Il m’accusait d’encourager à travers des textes littéraires les violences faites aux femmes. A moi, qui ai fait des débats en REP + entre filles et garçons sur l’égalité entre les sexes, qui ai sermonné mes adolescents d’origine maghrébines à propos de manspreading, qui ai encouragé aussi fort que possible chacune de mes élèves à s’affirmer et à oser et ceux quelque soit le collège où j’ai été.

Non mais c’est pas contre vous. Vous je vous connais pas. Vous êtes sûrement très bien.

Je lui confirme, je suis non seulement une bonne personne mais aussi un bon professeur et le problème n’est pas le choix de mon texte mais son lecteur qui n’a rien compris en l’occurrence.

Ouai vous pouvez dire que j’ai rien compris mais je sais ce que j’ai lu, ce mec il assassine une femme tous les jours, c’est très grave. ça choque les élèves. Moi mon fils n’était pas choqué, on parle de tout avec mon fils, je le suis, je suis derrière lui, je lis tout ce qu’il lit. je montre à tout à mes enfants, je ne leur cache rien. Et puis ça n’a rien avoir la religion ou avec l’Islam hein.

Oui, parce que mon texte est en réalité le début des Mille et une Nuits. Notez également qu’à aucun moment je n’ai pointé le fait qu’il s’agissait d’un conte oriental et que jusque là le débat portait sur les femmes.

Et tant pis si vous collez mon fils, j’assume.

Le fameux « j’assume » ! Si vous n’êtes pas friands de poubelles télévisuelles sachez que le « j’assume » est une expression fort utilisée et qui consiste à dire tout ce qui nous passe par la tête et à « l’assumer » comme si toute bêtise était légitimée à partir du moment où elle portait le tampon « connerie assumée » . On est loin du « j’accuse », très loin. Pardon, Emile, je t’aimais bien.

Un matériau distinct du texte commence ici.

(* ===== verification/PyDict.v ===== *)
(** * Python dictionaries in insertion order

    A [dict] whose iteration order is observable is an association list in
    insertion order: assignment to an existing key keeps its position, to a
    new key appends, [pop] removes. Dictionaries that are only looked up are
    [gmap]s in the components. *)

From stdpp Require Import base list option sets.
From Stdlib Require Import Lia.
From S2P Require Import Prelude.

Section defs.
Context {K V : Type} `{EqDecision K}.

Fixpoint od_get (k : K) (d : list (K * V)) : option V :=
  match d with
  | [] => None
  | (k', v) :: d' => if decide (k' = k) then Some v else od_get k d'
  end.

(** [d[k] = v]. *)
Fixpoint od_set (k : K) (v : V) (d : list (K * V)) : list (K * V) :=
  match d with
  | [] => [(k, v)]
  | (k', v') :: d' => if decide (k' = k) then (k, v) :: d' else (k', v') :: od_set k v d'
  end.

(** [d.pop(k, None)], the dictionary left. *)
Fixpoint od_pop (k : K) (d : list (K * V)) : list (K * V) :=
  match d with
  | [] => []
  | (k', v) :: d' => if decide (k' = k) then od_pop k d' else (k', v) :: od_pop k d'
  end.

(** [d.setdefault(k, v)], the dictionary left. *)
Definition od_setdefault (k : K) (v : V) (d : list (K * V)) : list (K * V) :=
  match od_get k d with Some _ => d | None => od_set k v d end.

(** In-place mutation of the value stored under [k], if any. *)
Definition od_update (k : K) (f : V -> V) (d : list (K * V)) : list (K * V) :=
  match od_get k d with Some v => od_set k (f v) d | None => d end.

Definition od_keys (d : list (K * V)) : list K := d.*1.
Definition od_values (d : list (K * V)) : list V := d.*2.

Definition od_wf (d : list (K * V)) : Prop := NoDup (od_keys d).
End defs.

Section laws.
Context {K V : Type} `{EqDecision K}.
Implicit Types (d : list (K * V)) (k : K) (v : V).

Lemma od_get_set_eq k v d : od_get k (od_set k v d) = Some v.
Proof.
  induction d as [|[k' v'] d IH]; csimpl; [by rewrite decide_True|].
  destruct (decide (k' = k)) as [->|]; csimpl; [by rewrite decide_True|].
  by rewrite decide_False.
Qed.

Lemma od_get_set_ne k k' v d : k <> k' -> od_get k' (od_set k v d) = od_get k' d.
Proof.
  intros Hne. induction d as [|[k0 v0] d IH]; csimpl; [by rewrite decide_False|].
  destruct (decide (k0 = k)) as [->|]; csimpl; [by rewrite !decide_False|].
  by rewrite IH.
Qed.

Lemma od_get_set k k' v d :
  od_get k' (od_set k v d) = if decide (k = k') then Some v else od_get k' d.
Proof. case_decide as H; [subst; apply od_get_set_eq|by apply od_get_set_ne]. Qed.

Lemma od_get_pop_eq k d : od_get k (od_pop k d) = None.
Proof.
  induction d as [|[k' v'] d IH]; csimpl; [done|].
  case_decide; csimpl; [done|]. by rewrite decide_False.
Qed.

Lemma od_get_pop_ne k k' d : k <> k' -> od_get k' (od_pop k d) = od_get k' d.
Proof.
  intros Hne. induction d as [|[k0 v0] d IH]; csimpl; [done|].
  destruct (decide (k0 = k)) as [->|]; csimpl; [by rewrite decide_False|]. by rewrite IH.
Qed.

Lemma od_get_pop k k' d :
  od_get k' (od_pop k d) = if decide (k = k') then None else od_get k' d.
Proof. case_decide as H; [subst; apply od_get_pop_eq|by apply od_get_pop_ne]. Qed.

Lemma od_get_update k k' f d :
  od_get k' (od_update k f d) = if decide (k = k') then f <$> od_get k d else od_get k' d.
Proof.
  unfold od_update. destruct (od_get k d) eqn:E.
  - rewrite od_get_set. by case_decide.
  - case_decide as H; [by subst|done].
Qed.

Lemma od_get_None k d : od_get k d = None <-> k ∉ od_keys d.
Proof.
  induction d as [|[k' v'] d IH]; csimpl; [set_solver|].
  unfold od_keys in *. csimpl. rewrite not_elem_of_cons, <- IH.
  case_decide; naive_solver.
Qed.

Lemma od_get_Some_elem k v d : od_get k d = Some v -> (k, v) ∈ d.
Proof.
  induction d as [|[k' v'] d IH]; csimpl; [done|].
  case_decide as H; [intros; subst; inv_res; left|right; auto].
Qed.

Lemma od_elem_get k v d : od_wf d -> (k, v) ∈ d -> od_get k d = Some v.
Proof.
  unfold od_wf, od_keys. induction d as [|[k' v'] d IH]; csimpl; [set_solver|].
  intros [Hn Hd]%NoDup_cons [Hin|Hin]%elem_of_cons.
  - injection Hin as -> ->. by rewrite decide_True.
  - rewrite decide_False; [by apply IH|]. intros ->. apply Hn.
    by apply (list_elem_of_fmap_2 fst) in Hin.
Qed.

Lemma od_keys_set_in k v d : k ∈ od_keys d -> od_keys (od_set k v d) = od_keys d.
Proof.
  unfold od_keys. induction d as [|[k' v'] d IH]; csimpl; [by intros ?%elem_of_nil|].
  destruct (decide (k' = k)) as [->|Hne]; csimpl; [done|].
  intros [->|Hin]%elem_of_cons; [done|]. by rewrite IH.
Qed.

Lemma od_keys_set_notin k v d : k ∉ od_keys d -> od_keys (od_set k v d) = od_keys d ++ [k].
Proof.
  unfold od_keys. induction d as [|[k' v'] d IH]; csimpl; [done|].
  intros [Hne Hin]%not_elem_of_cons. rewrite decide_False by congruence.
  csimpl. by rewrite IH.
Qed.

Lemma od_keys_pop_elem k k' d : k' ∈ od_keys (od_pop k d) <-> k' <> k /\ k' ∈ od_keys d.
Proof.
  unfold od_keys. induction d as [|[k0 v0] d IH]; csimpl; [set_solver|].
  case_decide; csimpl; set_solver.
Qed.

Lemma od_wf_nil : od_wf (@nil (K * V)).
Proof. constructor. Qed.

Lemma od_wf_set k v d : od_wf d -> od_wf (od_set k v d).
Proof.
  unfold od_wf. intros Hd. destruct (decide (k ∈ od_keys d)) as [H|H].
  { by rewrite od_keys_set_in. }
  rewrite od_keys_set_notin by done. apply NoDup_app. split; [done|]. split; [set_solver|apply NoDup_singleton].
Qed.

Lemma od_wf_pop k d : od_wf d -> od_wf (od_pop k d).
Proof.
  unfold od_wf, od_keys. induction d as [|[k' v'] d IH]; csimpl; [done|].
  intros [Hn Hd]%NoDup_cons. case_decide; csimpl; [auto|].
  constructor; [|auto]. intros Hin.
  change (k' ∈ od_keys (od_pop k d)) in Hin. apply od_keys_pop_elem in Hin as [_ Hin]. done.
Qed.

Lemma od_wf_update k f d : od_wf d -> od_wf (od_update k f d).
Proof. unfold od_update. case_match; [apply od_wf_set|done]. Qed.

Lemma od_wf_setdefault k v d : od_wf d -> od_wf (od_setdefault k v d).
Proof. unfold od_setdefault. case_match; [done|apply od_wf_set]. Qed.

Lemma od_get_setdefault k k' v d :
  od_get k' (od_setdefault k v d) =
    if decide (k = k') then Some (default v (od_get k d)) else od_get k' d.
Proof.
  unfold od_setdefault. destruct (od_get k d) eqn:E; csimpl.
  - case_decide; [by subst|done].
  - by rewrite od_get_set.
Qed.
End laws.

#[export] Hint Resolve od_wf_nil od_wf_set od_wf_pop od_wf_update od_wf_setdefault : portex.
#[export] Hint Rewrite @od_get_set_eq @od_get_pop_eq : portex.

J’ai rassuré ce papa, son fils n’allais pas être mon bouc émissaire. Il ne juge pas ma personne mais sa mère et lui se sont quand même érigés en inspecteur académique, je choque les enfants et je fais mal mon travail car dans mon questionnaire 3 de mes questions portaient sur ses fameux assassinats. On ne va quand même pas expliquer pourquoi Shéhérazade se trouve dans la chambre du sultan pour lui lire des histoires, la prochaine fois je changerai l’intro. Au lieu du sultan, de Shéhérazade et de Dinarzade je ferai intervenir Nicolas, Pimprenelle et leur ami l’ours. (Au secours)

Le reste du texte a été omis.